● DIRECTIONS FOR THIS TASK:
Repeat exactly, please, the lines that begin at the start of the listing and end at the line holding "#[local] Open Scope list_scope.".

● EXERCISE DATA:
==================================================

(* ===== verification/SessionLadder.v ===== *)
(** * The turn ladder as an abstract machine

    What the session aggregate promises: a turn is in one of nine abstract
    positions, each carrying exactly the identifiers it needs, and a command
    moves it along the ladder.  [transition] is proved to implement it. *)

From S2P Require Import Prelude GoText GoCrypto Canonical SessionState.
#[local] Open Scope string_scope.
#[local] Open Scope list_scope.
#[local] Open Scope Z_scope.

(** ** The abstract machine *)
Inductive turn :=
| Idle
| Accepted (t : string)
| ModelPrepared (t e request : string)
| ModelDispatched (t e request provider : string)
| ModelSettled (t : string)
| ToolPrepared (t e request : string)
| ToolDispatched (t e request provider : string)
| ToolCommitted (t e request provider external : string)
| ToolSettled (t : string).

(** A session: its turn and the two generations that fence effects. *)
Record asession := MkSession { a_turn : turn; a_placement : Z; a_policy : Z }.

(** The identifiers of the command that a step uses. *)
Inductive astep : asession -> command -> asession -> Prop :=
| step_open p q cmd :
    cmd_Kind cmd = commandOpenTurn ->
    astep (MkSession Idle p q) cmd (MkSession (Accepted (cmd_TurnID cmd)) p q)
| step_complete tn p q cmd :
    cmd_Kind cmd = commandCompleteTurn ->
    tn = Accepted (cmd_TurnID cmd) \/ tn = ModelSettled (cmd_TurnID cmd) \/ tn = ToolSettled (cmd_TurnID cmd) ->
    astep (MkSession tn p q) cmd (MkSession Idle p q)
| step_prepare_model p q cmd :
    cmd_Kind cmd = commandPrepareModel -> q <= cmd_PolicyGeneration cmd ->
    astep (MkSession (Accepted (cmd_TurnID cmd)) p q) cmd
      (MkSession (ModelPrepared (cmd_TurnID cmd) (cmd_EffectID cmd) (cmd_RequestDigest cmd)) p q)
| step_dispatch_model request p q cmd :
    cmd_Kind cmd = commandDispatchModel -> p <= cmd_PlacementGeneration cmd ->
    astep (MkSession (ModelPrepared (cmd_TurnID cmd) (cmd_EffectID cmd) request) p q) cmd
      (MkSession (ModelDispatched (cmd_TurnID cmd) (cmd_EffectID cmd) request (cmd_ProviderRequestID cmd)) p q)
| step_settle_model request provider p q cmd :
    cmd_Kind cmd = commandSettleModel ->
    astep (MkSession (ModelDispatched (cmd_TurnID cmd) (cmd_EffectID cmd) request provider) p q) cmd
      (MkSession (ModelSettled (cmd_TurnID cmd)) p q)
| step_prepare_tool p q cmd :
    cmd_Kind cmd = commandPrepareTool -> q <= cmd_PolicyGeneration cmd ->
    astep (MkSession (ModelSettled (cmd_TurnID cmd)) p q) cmd
      (MkSession (ToolPrepared (cmd_TurnID cmd) (cmd_EffectID cmd) (cmd_RequestDigest cmd)) p q)
| step_dispatch_tool request p q cmd :
    cmd_Kind cmd = commandDispatchTool -> p <= cmd_PlacementGeneration cmd ->
    astep (MkSession (ToolPrepared (cmd_TurnID cmd) (cmd_EffectID cmd) request) p q) cmd
      (MkSession (ToolDispatched (cmd_TurnID cmd) (cmd_EffectID cmd) request (cmd_ProviderRequestID cmd)) p q)
| step_commit_tool request provider p q cmd :
    cmd_Kind cmd = commandCommitTool ->
    astep (MkSession (ToolDispatched (cmd_TurnID cmd) (cmd_EffectID cmd) request provider) p q) cmd
      (MkSession (ToolCommitted (cmd_TurnID cmd) (cmd_EffectID cmd) request provider (cmd_ExternalCommitID cmd)) p q)
| step_settle_tool request provider external p q cmd :
    cmd_Kind cmd = commandSettleTool ->
    astep (MkSession (ToolCommitted (cmd_TurnID cmd) (cmd_EffectID cmd) request provider external) p q) cmd
      (MkSession (ToolSettled (cmd_TurnID cmd)) p q)
| step_rotate_placement tn p q cmd :
    cmd_Kind cmd = commandRotatePlacement -> p < cmd_PlacementGeneration cmd ->
    astep (MkSession tn p q) cmd (MkSession tn (cmd_PlacementGeneration cmd) q)
| step_rotate_policy tn p q cmd :
    cmd_Kind cmd = commandRotatePolicy -> q < cmd_PolicyGeneration cmd ->
    astep (MkSession tn p q) cmd (MkSession tn p (cmd_PolicyGeneration cmd)).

==================================================

● ANSWER SPACE:
(* ===== verification/SessionLadder.v ===== *)
(** * The turn ladder as an abstract machine

    What the session aggregate promises: a turn is in one of nine abstract
    positions, each carrying exactly the identifiers it needs, and a command
    moves it along the ladder.  [transition] is proved to implement it. *)

From S2P Require Import Prelude GoText GoCrypto Canonical SessionState.
#[local] Open Scope string_scope.
#[local] Open Scope list_scope.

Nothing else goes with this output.